» Task description
Tell how many lines in the data below include the word "that". The answer is the number only.

» Data extracts

Lemma FindNextErasedBlock_none s : tables_ok cfg (blks s) -> used_up s ->
  wp (yaffs_CheckpointFindNextErasedBlock cfg) (fun _ s' => checkpointCurrentBlock (ckpt s') = -1 /\
    s' = s <| ckpt := (ckpt s) <| checkpointNextBlock := -1 |> <| checkpointCurrentBlock := -1 |> |>) s.
Proof.
  intros Ht [Hrange Hnone]. unfold yaffs_CheckpointFindNextErasedBlock, getB, getC, modC.
  apply wp_bind, wp_gets, wp_bind, wp_gets. cbv zeta. apply wp_if.
  destruct ((0 <=? _) && _ && _) eqn:Hb; [|apply wp_modify; by split].
  apply andb_true_iff in Hb as [[H0%Z.leb_le H1%Z.leb_le]%andb_true_iff _].
  apply (wp_seq _ _ (fun r s1 => r = None /\ s1 = s)).
  - apply (wp_for_break (fun _ s1 => s1 = s)); [done| |done].
    intros d blk rest s1 Hl ->.
    assert (Hin : checkpointNextBlock (ckpt s) <= blk <= internalEndBlock cfg).
    { assert (blk ∈ seqZ (checkpointNextBlock (ckpt s))
        (internalEndBlock cfg + 1 - checkpointNextBlock (ckpt s))) as Hin%elem_of_seqZ; [|lia].
      rewrite Hl. apply elem_of_app. right. by left. }
    destruct (block_info_lookup cfg (blks s) blk Ht) as [bi Hbi]; [unfold valid_block; lia|].
    apply wp_bind, wp_GetBlockInfo with bi; [lia|done|]. apply wp_if.
    destruct (is_state _ _) eqn:He; [|done]. unfold is_state in He. apply bool_decide_eq_true in He.
    by destruct (Hnone blk bi Hin Hbi).
  - intros r s1 [-> ->]. apply wp_modify. by split.
Qed.

(** C39. When the blocks of a session are used up and the last byte of a write fills the
    buffer, [yaffs_CheckpointWrite] does not tell: it reports that all was written, and the
    next write puts its first byte behind the end of the buffer, which is undefined
    behaviour. *)
Theorem CheckpointWrite_overruns s b x :
  tables_ok cfg (blks s) -> used_up s ->
  checkpointOpenForWrite (ckpt s) = true -> checkpointBuffer (ckpt s) = Some b ->
  0 < nDataBytesPerChunk cfg -> Z.of_nat (length b) = nDataBytesPerChunk cfg ->
  checkpointByteOffset (ckpt s) = nDataBytesPerChunk cfg - 1 -> checkpointCurrentBlock (ckpt s) < 0 ->
  exists s', yaffs_CheckpointWrite cfg [x] s = Some (1, s') /\ forall y data, yaffs_CheckpointWrite cfg (y :: data) s' = None.
Proof.
  intros Ht Hup Hw Hb Hn Hl Hoff Hcur.
  assert (H : wp (yaffs_CheckpointWrite cfg [x]) (fun r s' => r = 1 /\ checkpointOpenForWrite (ckpt s') = true /\
    checkpointByteOffset (ckpt s') = nDataBytesPerChunk cfg /\
    exists b', checkpointBuffer (ckpt s') = Some b' /\ length b' = length b) s).
  { unfold yaffs_CheckpointWrite, getC. wp_step. wp_step. wp_step. wp_step. rewrite Hb, Hw. cbn [negb checkpoint_write_loop].
    unfold checkpoint_put, getC, modC. wp_step. wp_step. wp_step. rewrite Hb. apply wp_bind, wp_of_option with b; [done|]. wp_step. wp_step. rewrite Hoff.
    apply wp_bind. eapply wp_of_option; [apply updateZ_Some; lia|]. wp_step. wp_step.
    rewrite (proj2 (Z.ltb_ge _ 0)), (proj2 (Z.leb_le _ (nDataBytesPerChunk cfg - 1 + 1))) by lia. cbn [orb].
    unfold yaffs_CheckpointFlushBuffer, getC, modC. wp_step. wp_step. rewrite (proj2 (Z.ltb_lt _ 0)) by (simp_fields; done). cbn [when].
    apply wp_bind, wp_bind. eapply wp_mono; [by apply FindNextErasedBlock_none|]. intros _ s1 [_ ->].
    wp_steps. simp_fields. change (-1 <? 0) with true. cbv iota. wp_steps.
    change (ztrue 0) with false. cbv iota. wp_steps. simp_fields. split; [done|]. split; [done|]. split; [lia|].
    eexists. split; [done|]. by rewrite length_insert. }
  destruct (wp_run _ _ _ H) as (r & s' & Hrun & -> & Hw' & Hoff' & b' & Hb' & Hl'). exists s'. split; [done|].
  intros y data. unfold yaffs_CheckpointWrite, getC, gets, mbind, M_bind. cbv beta iota. rewrite Hb', Hw'. cbn [negb checkpoint_write_loop].
  unfold checkpoint_put, getC, gets, of_option, mbind, M_bind. cbv beta iota. rewrite Hb'. cbv beta iota. rewrite Hoff'.
  assert (Hu : updateZ (nDataBytesPerChunk cfg) y b' = None).
  { unfold updateZ. rewrite (proj2 (Z.ltb_ge _ _)) by lia. by rewrite andb_false_r. }
  by rewrite Hu.
Qed.
End overrun.

(** A session that has filled the 16 pages of the four blocks, and but for one byte the
    buffer. *)
Definition long_session : M (State Flash) (Z * Z) :=
  r ← yaffs_CheckpointOpen sample_cfg true (Some []) None;
  n ← yaffs_CheckpointWrite sample_cfg (replicate (16 * 512 + 511) 7);
  mret (r, n).
Definition full_state : State Flash := run_state long_session sample_state.

Lemma full_used_up : used_up sample_cfg full_state.
Proof.
  split; [right; vm_compute; discriminate|].
  assert (Hnext : checkpointNextBlock (ckpt full_state) = 5) by (vm_compute; reflexivity).
  intros blk bi Hblk _. rewrite Hnext in Hblk. change (internalEndBlock sample_cfg) with 4 in Hblk. lia.
Qed.

Lemma CheckpointWrite_overruns_witness :
  fst <$> long_session sample_state = Some (1, 16 * 512 + 511) /\
  exists s', yaffs_CheckpointWrite sample_cfg [9] full_state = Some (1, s') /\
    forall y data, yaffs_CheckpointWrite sample_cfg (y :: data) s' = None.
Proof.
  split; [vm_compute; reflexivity|].
  apply (CheckpointWrite_overruns sample_cfg full_state (replicate 511 7 ++ [0]) 9).
  - constructor; [vm_compute; reflexivity|vm_compute; reflexivity|].
    assert (Hb : chunkBits (blks full_state) = [0; 0; 0; 0]) by (vm_compute; reflexivity).
    rewrite Hb. repeat constructor; vm_compute; congruence.
  - exact full_used_up.
  - vm_compute. reflexivity.
  - vm_compute. reflexivity.
  - vm_compute. reflexivity.
  - vm_compute. reflexivity.
  - vm_compute. reflexivity.
  - vm_compute. reflexivity.
Defined.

» Expected answer
2